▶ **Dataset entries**

(** C3.  With periods of at least 1 and any thresholds, the signal at each
    index is HOLD when one of [ma_short[i]], [ma_long[i]], [rsi[i]] is
    [None]; otherwise it is BUY exactly when [ma_short[i] > ma_long[i]] and
    [rsi[i] < oversold], otherwise SELL exactly when
    [ma_short[i] < ma_long[i]] and [rsi[i] > overbought], otherwise HOLD; a
    tie of the two averages gives HOLD. *)
Theorem generate_signals_rule (prices : list Q)
    (short_period long_period rsi_period : Z) (oversold overbought : Q) :
  1 <= short_period -> 1 <= long_period -> 1 <= rsi_period ->
  exists ma_short ma_long rsi signals,
    calculate_moving_average prices short_period = Ok ma_short /\
    calculate_moving_average prices long_period = Ok ma_long /\
    calculate_rsi prices rsi_period = Ok rsi /\
    generate_signals prices short_period long_period rsi_period
      oversold overbought = Ok signals /\
    forall i, 0 <= i < Py.len prices ->
      exists s l r sig,
        at_index ma_short i s /\ at_index ma_long i l /\ at_index rsi i r /\
        at_index signals i sig /\
        (s = None \/ l = None \/ r = None -> sig = "HOLD"%string) /\
        (forall a b c, s = Some a -> l = Some b -> r = Some c ->
           (sig = "BUY"%string <-> (a > b /\ c < oversold)%Q) /\
           (sig = "SELL"%string <->
              (~ (a > b /\ c < oversold) /\ a < b /\ c > overbought)%Q) /\
           (sig = "HOLD"%string <->
              (~ (a > b /\ c < oversold) /\ ~ (a < b /\ c > overbought))%Q) /\
           ((a == b)%Q -> sig = "HOLD"%string)).
Proof.
  intros Hs Hl Hr.
  destruct (signals_compute prices short_period long_period rsi_period
              oversold overbought Hs Hl Hr)
    as (ma_short & ma_long & rsi & signals & H1 & H2 & H3 & H4 & _ & Hall).
  exists ma_short, ma_long, rsi, signals.
  repeat (split; [assumption|]).
  intros i Hi. destruct (Hall i Hi) as (s & l & r & Hsi & Hli & Hri & Hsig).
  exists s, l, r, (Spec.decide s l r oversold overbought).
  repeat (split; [assumption|]). split.
  - apply decide_undefined.
  - intros a b c -> -> ->. apply decide_defined.
Qed.

(** C5.  With [period >= 1] and fewer than [period + 1] prices,
    [calculate_rsi] raises nothing and returns as many [None] as there are
    prices. *)
Theorem rsi_insufficient_data (prices : list Q) (period : Z) :
  1 <= period -> Py.len prices < period + 1 ->
  calculate_rsi prices period = Ok (repeat None (List.length prices)).
Proof.
  intros Hp Hlen. rewrite rsi_short by assumption.
  unfold Py.replicate, Py.len. rewrite Nat2Z.id. reflexivity.
Qed.

(** C6.  With a period of 0 or less, [calculate_moving_average] and
    [calculate_rsi] raise [ValueError] and return nothing;
    [generate_signals] raises the same error as soon as one of its three
    periods is 0 or less. *)
Theorem invalid_period_raises :
  (forall (data : list Q) (period : Z),
     period <= 0 ->
     calculate_moving_average data period
     = Raise (ValueError "Period must be positive") /\
     calculate_rsi data period
     = Raise (ValueError "RSI period must be positive")) /\
  (forall (prices : list Q) (short_period long_period rsi_period : Z)
          (oversold overbought : Q),
     short_period <= 0 \/ long_period <= 0 \/ rsi_period <= 0 ->
     generate_signals prices short_period long_period rsi_period
       oversold overbought
     = Raise (ValueError
                (if (short_period <=? 0) || (long_period <=? 0)
                 then "Period must be positive"
                 else "RSI period must be positive"))).
Proof.
  split.
  - intros data period Hp.
    split; [apply moving_average_raises|apply rsi_raises]; assumption.
  - intros prices sp lp rp os ob Hbad. unfold generate_signals.
    destruct (Z.leb_spec sp 0) as [Hs|Hs].
    { rewrite moving_average_raises by assumption. reflexivity. }
    destruct (moving_average_computes prices sp ltac:(lia)) as (ms & -> & _).
    cbn [bind orb].
    destruct (Z.leb_spec lp 0) as [Hl|Hl].
    { rewrite moving_average_raises by assumption. reflexivity. }
    destruct (moving_average_computes prices lp ltac:(lia)) as (ml & -> & _).
    cbn [bind].
    rewrite rsi_raises by lia. reflexivity.
Qed.


(** C4.  When the smoothed average loss is 0 at a defined index, the RS
    expression evaluates to 0 and [calculate_rsi] returns 0 at that index;
    for [calculate_rsi([1,2,3,4,5,6,7,8], 3)] every defined value is 0. *)
Theorem rsi_zero_loss_fallback :
  (forall (prices : list Q) (period : Z),
     1 <= period -> period + 1 <= Py.len prices ->
     exists rs,
       calculate_rsi prices period = Ok rs /\
       forall i, period <= i < Py.len prices ->
         (Spec.avg_loss_at prices period i == 0)%Q ->
         exists v, at_index rs i (Some v) /\ (v == 0)%Q) /\
  (forall g l : Q,
     (l == 0)%Q ->
     (if Py.ne l 0 then Py.div g l else Ok 0%Q) = Ok 0%Q) /\
  calculate_rsi [1; 2; 3; 4; 5; 6; 7; 8]%Q 3
  = Ok [None; None; None; Some 0; Some 0; Some 0; Some 0; Some 0]%Q.
Proof.
  split; [|split].
  - intros prices period Hp Hn.
    destruct (rsi_computes prices period Hp Hn) as (rs & Hrs & _ & Hall).
    exists rs. split; [assumption|].
    intros i Hi Hzero. destruct (Hall i) as (v & Hv & He); [lia|].
    rewrite rsi_defined in He by lia.
    apply opt_equiv_some in He. destruct He as (w & -> & Hw).
    exists w. split; [assumption|].
    rewrite Hw. apply rsi_of_zero_loss. assumption.
  - intros g l Hl. unfold Py.ne.
    rewrite (Qeq_eq_bool _ _ Hl). reflexivity.
  - vm_compute. reflexivity.
Qed.

(** C7.  With periods of at least 1, every output is as long as the price
    series: the moving average, the RSI (whether all undefined or
    computed) and the signals; and every signal is one of BUY, SELL,
    HOLD. *)
Theorem outputs_index_aligned (s : list Q)
    (p short_period long_period rsi_period : Z) (oversold overbought : Q) :
  1 <= p -> 1 <= short_period -> 1 <= long_period -> 1 <= rsi_period ->
  (exists ma,
     calculate_moving_average s p = Ok ma /\
     List.length ma = List.length s) /\
  (exists rs,
     calculate_rsi s p = Ok rs /\ List.length rs = List.length s) /\
  (exists signals,
     generate_signals s short_period long_period rsi_period
       oversold overbought = Ok signals /\
     List.length signals = List.length s /\
     Forall (fun x => x = "BUY" \/ x = "SELL" \/ x = "HOLD")%string signals).
Proof.
  intros Hp Hs Hl Hr. split; [|split].
  - destruct (moving_average_computes s p Hp) as (ma & Hma & Hlen & _).
    exists ma. split; [assumption|apply len_length; assumption].
  - destruct (rsi_total s p Hp) as (rs & Hrs & Hlen).
    exists rs. split; [assumption|apply len_length; assumption].
  - destruct (signals_compute s short_period long_period rsi_period
                oversold overbought Hs Hl Hr)
      as (ms & ml & rsi & signals & _ & _ & _ & Hsig & Hlen & Hall).
    exists signals. split; [assumption|].
    split; [apply len_length; assumption|].
    apply Forall_at_index. intros i Hi. rewrite Hlen in Hi.
    destruct (Hall i Hi) as (a & b & c & _ & _ & _ & Hv).
    eexists. split; [exact Hv|]. apply decide_enum.
Qed.




(** The moving average of a constant series. *)
Lemma sigma_const (f : Z -> Q) (c : Q) (lo : Z) (n : nat) :
  (forall j, lo <= j < lo + Z.of_nat n -> (f j == c)%Q) ->
  (Spec.sigma f lo n == inject_Z (Z.of_nat n) * c)%Q.
Proof.
  revert lo. induction n as [|n IH]; intros lo H; cbn [Spec.sigma].
  - cbn. ring.
  - rewrite (H lo) by lia. rewrite IH by (intros j Hj; apply H; lia).
    rewrite Nat2Z.inj_succ. unfold Z.succ. rewrite inject_Z_plus. ring.
Qed.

▶ **Task directions**
Starting at the line above that holds "exists signals. split; [assumption|]." and ending at the line that holds "(** The moving", transcribe each line exactly and include no other lines.

▶ **Your response**
    exists signals. split; [assumption|].
    split; [apply len_length; assumption|].
    apply Forall_at_index. intros i Hi. rewrite Hlen in Hi.
    destruct (Hall i Hi) as (a & b & c & _ & _ & _ & Hv).
    eexists. split; [exact Hv|]. apply decide_enum.
Qed.




(** The moving average of a constant series. *)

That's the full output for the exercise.